MIT-WHOI JP student James Bramante
Bramante demonstrates the contraption in a dimly-lit, warehouse-like bay on the MIT campus in Cambridge, Mass. First, he climbs a steel ladder adjacent to the UTube system and runs a hose into one of the vertical PVC tubes until it’s nearly filled up with water. Then, he switches on two thrusters which force the water down the tube, through the chamber, and up into the second tube. Gravity then sends the water back through the system up into the first tube, where the thrusters force it back down again. The cycle repeats itself.
Through the clear acrylic chamber along the bottom, you can see the water flow increasing back and forth as bits of gravel begin to coalesce into little piles. After a handful of cycles, the UTube starts churning and the water becomes torrent-like as it moves from tube to tube. The stronger circulation pushes the individual piles of gravel into a single large mound, which agitates the foam substrate in a scouring, back-and-forth fashion.
“The wave energy we’re able produce here in our lab at MIT is similar to what real reefs are exposed to thousands of miles away in the Marshall Islands,” says Bramante.
Breaking it down
In initial testing, Bramante and his team have discovered that the “reef” erodes a lot faster than he expected.

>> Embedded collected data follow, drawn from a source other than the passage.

(** X7: Format options that lack the key [formatting] are found out only
    after every path has been processed: [_show] then raises
    [KeyError] and has printed nothing. *)
Theorem show_without_formatting_key (paths : list string)
    (d : gmap string pyval) (output : list string) (w : Cli.world) :
  d <> ∅ -> d !! "formatting" = None ->
  all_output (Some d) false paths = Ret output ->
  fst (_show paths select (Some d) false w)
  = Raise (Exn KeyError "formatting" None)
  /\ Cli.stdout (snd (_show paths select (Some d) false w)) = Cli.stdout w
  /\ Cli.loaded (snd (_show paths select (Some d) false w)) = Cli.loaded w ++ paths.
Proof.
  intros Hne Hk Hall.
  destruct (show_outcome paths (Some d) false w) as [Hr Hs].
  cbv zeta in *. rewrite Hall in Hr, Hs. simpl in Hr, Hs.
  rewrite (joined_missing_key d output Hne Hk) in Hr, Hs.
  split; [exact Hr | split; [exact Hs |]].
  pose proof (show_paths_fst false (Some d) paths [] w) as Hfst.
  rewrite Hall in Hfst. simpl in Hfst.
  pose proof (show_paths_world Tree prune show sources color ctx select
                (Some d) false paths [] w) as [_ Hload].
  unfold _show, Cli._show. unfold show_paths in Hfst.
  destruct (Cli.show_paths _ _ _ _ _ _ _ _ _ paths [] w) as [[output1 | e] w1];
    simpl in Hfst; [| discriminate].
  injection Hfst as ->. specialize (Hload output eq_refl). simpl in Hload.
  now rewrite (joined_missing_key d output Hne Hk).
Qed.
Lemma show_nodes_texts (brief : bool) (format_opts : option (gmap string pyval))
    (text_of : node -> string) (nodes : list node) :
  (forall n, In n nodes ->
     Cli.shown show brief format_opts n (Ret (Some (text_of n)))) ->
  show_nodes brief format_opts nodes None []
  = Ret (map (fun n => Cli.full_text sources color ctx n (text_of n)) nodes).
Proof.
  induction nodes as [| n nodes IH]; intros Hshown; [reflexivity |].
  unfold show_nodes. simpl.
  rewrite (node_text_some show sources color ctx brief format_opts n (text_of n))
    by (apply Hshown; now left).
  simpl. fold show_nodes. rewrite show_nodes_acc, IH; [reflexivity |].
  intros n' Hn'. apply Hshown. now right.
Qed.

Lemma all_output_texts (brief : bool) (format_opts : option (gmap string pyval))
    (nodes_of : string -> list node) (text_of : node -> string)
    (paths : list string) :
  (forall p, In p paths ->
     exists t, Tree p = Ret t /\ prune t select = (nodes_of p, None)) ->
  (forall p n, In p paths -> In n (nodes_of p) ->
     Cli.shown show brief format_opts n (Ret (Some (text_of n)))) ->
  all_output format_opts brief paths
  = Ret (map (fun n => Cli.full_text sources color ctx n (text_of n))
           (flat_map nodes_of paths)).
Proof.
  induction paths as [| p paths IH]; intros Hload Hshown; [reflexivity |].
  unfold all_output. simpl. fold all_output.
  destruct (Hload p (or_introl eq_refl)) as (t & Ht & Hp).
  unfold Cli.path_output. rewrite Ht, Hp. simpl. fold show_nodes.
  rewrite (show_nodes_texts brief format_opts text_of (nodes_of p))
    by (intros n Hn; apply (Hshown p n); [now left | exact Hn]).
  simpl. rewrite IH.
  - simpl. now rewrite map_app.
  - intros q Hq. apply Hload. now right.
  - intros q n Hq Hn. apply (Hshown q n); [now right | exact Hn].
Qed.

(** X8: When every path loads, its selection ends without error and
    [node.show] gives a text for each node, [ls] succeeds and prints
    the texts of the nodes, path after path and node after node, with
    nothing between them. *)
Theorem ls_prints_in_order (nodes_of : string -> list node)
    (text_of : node -> string) (paths : list string) (w : Cli.world) :
  (forall p, In p paths ->
     exists t, Tree p = Ret t /\ prune t select = (nodes_of p, None)) ->
  (forall p n, In p paths -> In n (nodes_of p) ->
     show n true ∅ = Ret (Some (text_of n))) ->
  fst (ls paths select w) = Ret tt
  /\ Cli.stdout (snd (ls paths select w))
     = Cli.stdout w
       +:+ join "" (map (fun n => Cli.full_text sources color ctx n (text_of n))
                      (flat_map nodes_of paths)).
Proof.
  intros Hload Hshown.
  destruct (show_outcome paths None true w) as [Hr Hs].
  unfold ls, Cli.ls, _show in *. cbv zeta in *.
  assert (all_output None true paths
          = Ret (map (fun n => Cli.full_text sources color ctx n (text_of n))
                   (flat_map nodes_of paths))) as Hall.
  { apply all_output_texts; [exact Hload |].
    intros p n Hp Hn. left. split; [reflexivity | now apply (Hshown p n)]. }
  rewrite Hall in Hr, Hs. split; [exact Hr | exact Hs].
Qed.

(** X9: When every path loads, its selection ends without error and
    [node.show] gives a text for each node, [show] with format options
    that hold the key [formatting] succeeds and prints the texts in
    order, joined without separator when the template counts as true
    and with a line terminator otherwise. *)
Theorem show_prints_in_order (nodes_of : string -> list node)
    (text_of : node -> string) (format : gmap string pyval) (template : pyval)
    (paths : list string) (w : Cli.world) :
  format !! "formatting" = Some template ->
  (forall p, In p paths ->
     exists t, Tree p = Ret t /\ prune t select = (nodes_of p, None)) ->
  (forall p n, In p paths -> In n (nodes_of p) ->
     show n false format = Ret (Some (text_of n))) ->
  fst (show_command paths select format w) = Ret tt
  /\ Cli.stdout (snd (show_command paths select format w))
     = Cli.stdout w
       +:+ join (if truthy template then "" else nl)
             (map (fun n => Cli.full_text sources color ctx n (text_of n))
                (flat_map nodes_of paths)).
Proof.
  intros Hk Hload Hshown.
  destruct (show_outcome paths (Some format) false w) as [Hr Hs].
  unfold show_command, Cli.show, _show in *. cbv zeta in *.
  assert (all_output (Some format) false paths
          = Ret (map (fun n => Cli.full_text sources color ctx n (text_of n))
                   (flat_map nodes_of paths))) as Hall.
  { apply all_output_texts; [exact Hload |].
    intros p n Hp Hn. right. split; [reflexivity |].
    exists format. split; [reflexivity | now apply (Hshown p n)]. }
  rewrite Hall in Hr, Hs. simpl in Hr, Hs.
  rewrite (joined_formatting format template _ Hk) in Hr, Hs.
  simpl in Hr, Hs. split; [exact Hr |]. rewrite Hs. now destruct (truthy template).
Qed.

“I thought I’d see erosion rates of meters per century,” he says, “but it is more like meters per year.”
Bramante points out, however, that this doesn’t mean coral reefs in the Marshall Islands are eroding—or will erode—at these rates. In fact, according to a study that he co-authored with WHOI geologists Jeffrey Donnelly and Andrew Ashton, the experiment results support the hypothesis that wave-driven abrasion deepens channel-like “grooves” in reef surfaces over time, and that these grooves may keep abrasive sediment away from actively growing coral, thus protecting it.
“However, if coral health declines further,” says Bramante, “abrasion may overwhelm the reef’s ability to compensate, which would render reefs less effective at buffering wave events in the future.”
Science into action
Bramante’s end game is to create equations describing the underlying physics of wave-driven abrasion and feed them into predictive models that coastal planners can use to estimate the potential impacts of future storms. The models could help the Marshallese—as well as those in other low-lying areas such as the Cook Islands and Maldives—protect remaining infrastructure and make decisions about when and where to relocate resources and people.
“Abrasion is another reef stressor that could be exacerbated by climate change,” says Bramante. “The more we can learn about the role of sediment dynamics in reef health and maintaining atoll island shorelines, the more we can help protect these vulnerable communities.”
Olson agrees. She feels that without this knowledge, decision-makers in the Marshall Islands can’t really sit down and determine how to best protect their submerging shorelines. “I don’t think the majority of people really know how and why these things are happening,” she says.
But she also feels a great sense of gratitude that the tiny tropical paradise she calls home has gained the attention of researchers like Bramante who are trying to help the Marshallese stay one step ahead of the encroaching ocean.
“It is very heartwarming that research like this was carried out with our small island nation in mind,” she says.
Funding for this research was provided by the WHOI Ocean Ventures Fund, the MIT EAPS’s Student Research Fund, and the Strategic Environmental Research and Development Program (SERDP).